■ **Data shown**:
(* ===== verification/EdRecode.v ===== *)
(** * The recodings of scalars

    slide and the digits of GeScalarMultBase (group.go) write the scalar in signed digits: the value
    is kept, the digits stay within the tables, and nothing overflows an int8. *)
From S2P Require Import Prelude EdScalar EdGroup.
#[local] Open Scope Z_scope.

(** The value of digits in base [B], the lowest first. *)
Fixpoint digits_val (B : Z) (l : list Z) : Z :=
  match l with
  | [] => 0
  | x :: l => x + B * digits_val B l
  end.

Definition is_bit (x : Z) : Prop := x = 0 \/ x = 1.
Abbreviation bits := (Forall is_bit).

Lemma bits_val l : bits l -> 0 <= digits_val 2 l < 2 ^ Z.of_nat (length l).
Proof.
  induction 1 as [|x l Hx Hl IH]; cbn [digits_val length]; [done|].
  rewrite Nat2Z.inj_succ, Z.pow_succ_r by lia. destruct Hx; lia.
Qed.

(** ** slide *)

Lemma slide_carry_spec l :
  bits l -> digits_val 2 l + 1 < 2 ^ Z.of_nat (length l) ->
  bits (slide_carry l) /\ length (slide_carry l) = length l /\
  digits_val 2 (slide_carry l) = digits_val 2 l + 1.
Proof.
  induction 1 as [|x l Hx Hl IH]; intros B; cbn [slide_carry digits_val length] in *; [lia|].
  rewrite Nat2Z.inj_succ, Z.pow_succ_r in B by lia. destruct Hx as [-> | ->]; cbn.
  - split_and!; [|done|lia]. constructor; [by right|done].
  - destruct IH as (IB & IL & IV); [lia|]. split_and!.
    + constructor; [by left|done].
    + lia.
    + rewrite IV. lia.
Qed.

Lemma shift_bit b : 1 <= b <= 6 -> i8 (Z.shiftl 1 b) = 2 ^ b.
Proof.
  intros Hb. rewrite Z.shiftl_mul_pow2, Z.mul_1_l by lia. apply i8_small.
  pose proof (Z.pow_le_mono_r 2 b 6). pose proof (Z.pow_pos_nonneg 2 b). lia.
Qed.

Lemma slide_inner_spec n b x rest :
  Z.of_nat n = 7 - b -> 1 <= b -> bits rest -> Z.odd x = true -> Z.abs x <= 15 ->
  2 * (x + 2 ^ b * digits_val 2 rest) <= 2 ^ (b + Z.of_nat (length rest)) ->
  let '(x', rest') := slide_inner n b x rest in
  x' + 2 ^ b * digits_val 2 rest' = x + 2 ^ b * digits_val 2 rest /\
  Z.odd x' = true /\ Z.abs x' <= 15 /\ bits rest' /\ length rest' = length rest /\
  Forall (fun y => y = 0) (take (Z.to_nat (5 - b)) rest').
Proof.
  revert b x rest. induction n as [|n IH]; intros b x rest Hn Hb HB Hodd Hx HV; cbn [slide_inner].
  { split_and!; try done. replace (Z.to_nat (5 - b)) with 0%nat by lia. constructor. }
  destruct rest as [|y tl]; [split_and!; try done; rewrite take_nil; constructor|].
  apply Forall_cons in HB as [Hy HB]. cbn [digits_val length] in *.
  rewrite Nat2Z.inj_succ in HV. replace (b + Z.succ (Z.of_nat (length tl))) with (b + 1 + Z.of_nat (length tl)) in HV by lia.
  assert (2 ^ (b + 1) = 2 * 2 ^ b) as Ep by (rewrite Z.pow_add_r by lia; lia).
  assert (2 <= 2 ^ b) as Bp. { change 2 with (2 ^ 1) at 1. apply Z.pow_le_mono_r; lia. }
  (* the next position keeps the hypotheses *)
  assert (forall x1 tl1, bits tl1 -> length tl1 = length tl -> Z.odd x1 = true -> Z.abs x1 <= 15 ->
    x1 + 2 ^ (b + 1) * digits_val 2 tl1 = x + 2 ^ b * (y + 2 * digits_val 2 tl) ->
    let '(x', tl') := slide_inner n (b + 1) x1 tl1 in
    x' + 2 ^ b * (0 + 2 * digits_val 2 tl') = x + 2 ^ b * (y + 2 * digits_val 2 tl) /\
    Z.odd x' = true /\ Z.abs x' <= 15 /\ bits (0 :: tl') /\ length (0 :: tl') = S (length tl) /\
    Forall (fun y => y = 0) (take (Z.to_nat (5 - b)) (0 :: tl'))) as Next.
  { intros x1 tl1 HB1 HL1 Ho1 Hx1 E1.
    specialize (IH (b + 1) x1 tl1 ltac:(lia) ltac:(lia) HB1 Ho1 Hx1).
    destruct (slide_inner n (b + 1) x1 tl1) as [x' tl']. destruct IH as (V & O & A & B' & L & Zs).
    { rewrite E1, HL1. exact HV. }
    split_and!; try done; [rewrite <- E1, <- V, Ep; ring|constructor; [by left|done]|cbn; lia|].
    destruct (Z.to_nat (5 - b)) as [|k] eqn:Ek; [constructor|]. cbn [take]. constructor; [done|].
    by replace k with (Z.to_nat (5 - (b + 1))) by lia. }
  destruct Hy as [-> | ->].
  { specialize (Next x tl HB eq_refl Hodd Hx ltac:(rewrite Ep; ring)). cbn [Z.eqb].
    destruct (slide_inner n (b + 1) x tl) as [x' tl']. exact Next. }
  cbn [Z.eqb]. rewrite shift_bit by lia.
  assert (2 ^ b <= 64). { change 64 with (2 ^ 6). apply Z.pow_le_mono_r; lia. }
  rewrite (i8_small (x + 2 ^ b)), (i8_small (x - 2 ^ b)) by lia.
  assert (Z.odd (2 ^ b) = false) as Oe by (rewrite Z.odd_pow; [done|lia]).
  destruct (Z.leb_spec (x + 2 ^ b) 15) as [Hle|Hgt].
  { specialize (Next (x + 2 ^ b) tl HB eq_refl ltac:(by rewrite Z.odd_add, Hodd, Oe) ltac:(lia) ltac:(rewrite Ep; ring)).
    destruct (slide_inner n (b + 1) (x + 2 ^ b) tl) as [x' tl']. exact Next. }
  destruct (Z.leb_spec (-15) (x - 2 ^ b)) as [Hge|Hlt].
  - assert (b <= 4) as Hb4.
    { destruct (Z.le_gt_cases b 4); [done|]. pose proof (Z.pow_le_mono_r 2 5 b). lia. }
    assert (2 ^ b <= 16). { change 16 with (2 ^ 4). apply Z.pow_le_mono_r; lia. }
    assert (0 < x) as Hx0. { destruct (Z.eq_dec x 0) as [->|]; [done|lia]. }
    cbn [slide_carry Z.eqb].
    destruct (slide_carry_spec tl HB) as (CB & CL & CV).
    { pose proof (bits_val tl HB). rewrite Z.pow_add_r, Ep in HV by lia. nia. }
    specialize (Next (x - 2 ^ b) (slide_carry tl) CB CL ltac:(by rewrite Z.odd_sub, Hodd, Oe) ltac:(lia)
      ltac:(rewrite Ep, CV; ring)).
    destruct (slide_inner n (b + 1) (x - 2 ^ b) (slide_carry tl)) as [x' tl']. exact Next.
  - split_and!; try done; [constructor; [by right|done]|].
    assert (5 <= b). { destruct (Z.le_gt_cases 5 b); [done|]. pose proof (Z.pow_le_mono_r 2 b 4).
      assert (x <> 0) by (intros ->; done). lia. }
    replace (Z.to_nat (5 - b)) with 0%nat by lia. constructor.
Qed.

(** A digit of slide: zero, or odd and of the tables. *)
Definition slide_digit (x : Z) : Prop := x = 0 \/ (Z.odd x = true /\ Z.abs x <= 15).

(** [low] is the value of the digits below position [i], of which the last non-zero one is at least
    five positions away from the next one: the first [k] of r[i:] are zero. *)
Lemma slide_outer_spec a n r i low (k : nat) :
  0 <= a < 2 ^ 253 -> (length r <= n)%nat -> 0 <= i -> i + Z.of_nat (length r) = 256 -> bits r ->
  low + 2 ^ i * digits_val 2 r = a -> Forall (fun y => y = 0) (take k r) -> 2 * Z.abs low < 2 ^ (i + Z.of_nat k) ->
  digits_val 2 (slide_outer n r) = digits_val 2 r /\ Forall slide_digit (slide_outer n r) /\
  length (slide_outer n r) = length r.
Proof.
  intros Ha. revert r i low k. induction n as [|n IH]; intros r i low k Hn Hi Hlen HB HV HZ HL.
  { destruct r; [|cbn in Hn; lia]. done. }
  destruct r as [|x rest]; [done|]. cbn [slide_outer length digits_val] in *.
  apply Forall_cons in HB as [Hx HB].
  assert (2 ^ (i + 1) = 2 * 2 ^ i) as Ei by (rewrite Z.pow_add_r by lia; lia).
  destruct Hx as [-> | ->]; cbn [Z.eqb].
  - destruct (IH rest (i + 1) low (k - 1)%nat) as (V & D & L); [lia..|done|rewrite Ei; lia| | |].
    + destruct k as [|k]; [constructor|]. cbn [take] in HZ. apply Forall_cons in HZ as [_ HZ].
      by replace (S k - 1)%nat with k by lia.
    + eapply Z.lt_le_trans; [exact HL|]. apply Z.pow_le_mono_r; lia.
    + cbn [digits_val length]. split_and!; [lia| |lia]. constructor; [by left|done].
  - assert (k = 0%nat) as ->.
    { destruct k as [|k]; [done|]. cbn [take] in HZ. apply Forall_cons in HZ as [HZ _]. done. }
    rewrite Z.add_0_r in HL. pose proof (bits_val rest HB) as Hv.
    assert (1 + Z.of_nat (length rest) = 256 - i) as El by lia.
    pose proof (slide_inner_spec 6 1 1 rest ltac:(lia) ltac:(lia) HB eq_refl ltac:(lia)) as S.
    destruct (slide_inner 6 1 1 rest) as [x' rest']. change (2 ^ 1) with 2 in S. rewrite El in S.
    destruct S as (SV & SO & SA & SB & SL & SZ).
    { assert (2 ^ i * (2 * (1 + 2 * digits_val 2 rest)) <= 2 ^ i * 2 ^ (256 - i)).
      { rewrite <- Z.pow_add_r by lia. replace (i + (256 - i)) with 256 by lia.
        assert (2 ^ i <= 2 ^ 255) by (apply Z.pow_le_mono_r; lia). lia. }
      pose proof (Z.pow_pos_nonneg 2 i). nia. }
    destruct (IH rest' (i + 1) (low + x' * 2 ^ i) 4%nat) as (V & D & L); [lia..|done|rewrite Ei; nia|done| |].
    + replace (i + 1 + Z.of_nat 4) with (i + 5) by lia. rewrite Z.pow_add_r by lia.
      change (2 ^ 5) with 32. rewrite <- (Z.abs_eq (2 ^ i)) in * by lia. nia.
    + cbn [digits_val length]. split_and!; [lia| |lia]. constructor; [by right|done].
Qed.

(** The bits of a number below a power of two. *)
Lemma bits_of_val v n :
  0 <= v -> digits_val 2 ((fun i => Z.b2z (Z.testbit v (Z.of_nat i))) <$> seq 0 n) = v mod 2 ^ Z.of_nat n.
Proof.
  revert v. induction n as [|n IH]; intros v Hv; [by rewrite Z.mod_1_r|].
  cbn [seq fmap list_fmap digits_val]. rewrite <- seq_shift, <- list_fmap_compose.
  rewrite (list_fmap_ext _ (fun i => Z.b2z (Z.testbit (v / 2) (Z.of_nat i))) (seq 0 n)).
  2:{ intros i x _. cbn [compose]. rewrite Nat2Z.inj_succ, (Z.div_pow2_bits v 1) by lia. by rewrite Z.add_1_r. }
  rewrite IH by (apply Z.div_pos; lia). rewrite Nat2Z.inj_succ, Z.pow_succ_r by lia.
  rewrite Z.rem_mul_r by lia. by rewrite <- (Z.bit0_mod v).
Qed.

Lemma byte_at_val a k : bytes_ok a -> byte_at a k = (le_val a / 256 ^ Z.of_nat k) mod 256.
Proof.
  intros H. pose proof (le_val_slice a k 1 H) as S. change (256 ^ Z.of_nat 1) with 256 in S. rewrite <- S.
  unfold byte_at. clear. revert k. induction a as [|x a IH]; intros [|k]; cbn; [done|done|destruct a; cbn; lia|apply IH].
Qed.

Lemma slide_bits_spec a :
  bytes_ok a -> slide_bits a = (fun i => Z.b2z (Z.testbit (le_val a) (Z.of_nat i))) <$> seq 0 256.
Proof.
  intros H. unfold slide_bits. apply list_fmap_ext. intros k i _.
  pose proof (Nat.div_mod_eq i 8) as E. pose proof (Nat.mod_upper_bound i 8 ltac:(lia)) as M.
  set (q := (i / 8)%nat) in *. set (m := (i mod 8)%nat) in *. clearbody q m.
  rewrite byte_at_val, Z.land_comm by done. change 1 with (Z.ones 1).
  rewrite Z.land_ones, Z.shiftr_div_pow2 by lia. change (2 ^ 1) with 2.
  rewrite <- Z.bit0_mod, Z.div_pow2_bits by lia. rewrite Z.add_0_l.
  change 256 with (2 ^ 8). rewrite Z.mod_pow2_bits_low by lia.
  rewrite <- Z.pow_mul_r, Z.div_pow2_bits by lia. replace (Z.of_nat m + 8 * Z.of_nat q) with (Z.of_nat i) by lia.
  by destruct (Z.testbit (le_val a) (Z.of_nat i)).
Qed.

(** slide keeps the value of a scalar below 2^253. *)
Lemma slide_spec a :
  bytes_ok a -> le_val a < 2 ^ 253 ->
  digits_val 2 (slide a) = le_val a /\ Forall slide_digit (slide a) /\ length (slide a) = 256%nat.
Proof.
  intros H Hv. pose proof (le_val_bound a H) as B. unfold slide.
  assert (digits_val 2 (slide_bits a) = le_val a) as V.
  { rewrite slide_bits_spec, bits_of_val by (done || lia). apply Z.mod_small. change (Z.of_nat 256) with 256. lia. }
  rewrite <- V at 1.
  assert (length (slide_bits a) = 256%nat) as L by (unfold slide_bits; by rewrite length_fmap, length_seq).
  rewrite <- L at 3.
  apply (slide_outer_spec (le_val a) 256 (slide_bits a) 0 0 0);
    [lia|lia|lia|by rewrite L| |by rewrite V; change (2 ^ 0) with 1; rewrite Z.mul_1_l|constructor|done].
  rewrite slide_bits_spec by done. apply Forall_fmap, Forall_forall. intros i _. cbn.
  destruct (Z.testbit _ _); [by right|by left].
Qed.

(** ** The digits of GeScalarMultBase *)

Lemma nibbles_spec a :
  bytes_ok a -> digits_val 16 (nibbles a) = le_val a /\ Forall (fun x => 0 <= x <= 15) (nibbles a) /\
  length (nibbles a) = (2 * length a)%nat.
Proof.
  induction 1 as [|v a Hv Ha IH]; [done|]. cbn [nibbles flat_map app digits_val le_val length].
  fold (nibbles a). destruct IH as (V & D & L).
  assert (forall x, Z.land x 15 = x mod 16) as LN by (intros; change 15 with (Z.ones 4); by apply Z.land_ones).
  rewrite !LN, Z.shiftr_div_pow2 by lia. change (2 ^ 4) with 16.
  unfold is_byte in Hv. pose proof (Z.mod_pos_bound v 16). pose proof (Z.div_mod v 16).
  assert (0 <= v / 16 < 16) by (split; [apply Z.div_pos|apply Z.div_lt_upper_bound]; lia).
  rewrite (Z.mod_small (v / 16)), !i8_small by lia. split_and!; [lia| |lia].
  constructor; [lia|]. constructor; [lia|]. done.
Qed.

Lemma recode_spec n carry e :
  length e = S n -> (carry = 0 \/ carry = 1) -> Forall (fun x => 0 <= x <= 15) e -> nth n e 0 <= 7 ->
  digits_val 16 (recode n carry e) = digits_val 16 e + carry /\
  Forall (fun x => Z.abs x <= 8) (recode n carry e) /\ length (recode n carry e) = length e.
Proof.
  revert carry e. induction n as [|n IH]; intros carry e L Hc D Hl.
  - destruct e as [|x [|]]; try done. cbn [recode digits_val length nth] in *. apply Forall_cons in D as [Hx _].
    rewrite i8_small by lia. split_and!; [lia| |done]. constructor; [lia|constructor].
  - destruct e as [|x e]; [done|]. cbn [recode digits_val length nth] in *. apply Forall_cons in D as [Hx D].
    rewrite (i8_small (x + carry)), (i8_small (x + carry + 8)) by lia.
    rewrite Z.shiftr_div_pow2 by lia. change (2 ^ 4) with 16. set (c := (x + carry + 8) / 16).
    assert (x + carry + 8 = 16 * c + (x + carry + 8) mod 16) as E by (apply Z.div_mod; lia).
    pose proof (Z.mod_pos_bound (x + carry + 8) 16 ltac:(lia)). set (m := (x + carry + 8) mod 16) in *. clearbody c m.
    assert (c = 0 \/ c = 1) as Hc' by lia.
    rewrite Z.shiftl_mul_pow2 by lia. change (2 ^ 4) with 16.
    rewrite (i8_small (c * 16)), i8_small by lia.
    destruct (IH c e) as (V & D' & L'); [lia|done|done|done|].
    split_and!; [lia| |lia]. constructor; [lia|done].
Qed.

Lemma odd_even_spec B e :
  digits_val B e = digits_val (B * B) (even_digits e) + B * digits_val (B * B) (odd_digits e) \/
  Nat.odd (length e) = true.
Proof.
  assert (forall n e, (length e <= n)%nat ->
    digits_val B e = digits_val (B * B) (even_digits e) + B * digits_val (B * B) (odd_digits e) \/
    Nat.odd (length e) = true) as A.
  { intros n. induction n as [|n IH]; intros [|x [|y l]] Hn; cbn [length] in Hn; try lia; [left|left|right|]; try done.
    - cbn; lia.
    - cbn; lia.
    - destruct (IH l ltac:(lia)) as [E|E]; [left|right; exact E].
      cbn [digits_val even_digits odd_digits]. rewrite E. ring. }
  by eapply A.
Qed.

■ **Exercise aim**:
Show all lines in the entries above where the string "testbit" appears.

■ **Exercise result**:
  0 <= v -> digits_val 2 ((fun i => Z.b2z (Z.testbit v (Z.of_nat i))) <$> seq 0 n) = v mod 2 ^ Z.of_nat n.
  rewrite (list_fmap_ext _ (fun i => Z.b2z (Z.testbit (v / 2) (Z.of_nat i))) (seq 0 n)).
  bytes_ok a -> slide_bits a = (fun i => Z.b2z (Z.testbit (le_val a) (Z.of_nat i))) <$> seq 0 256.
  by destruct (Z.testbit (le_val a) (Z.of_nat i)).
  destruct (Z.testbit _ _); [by right|by left].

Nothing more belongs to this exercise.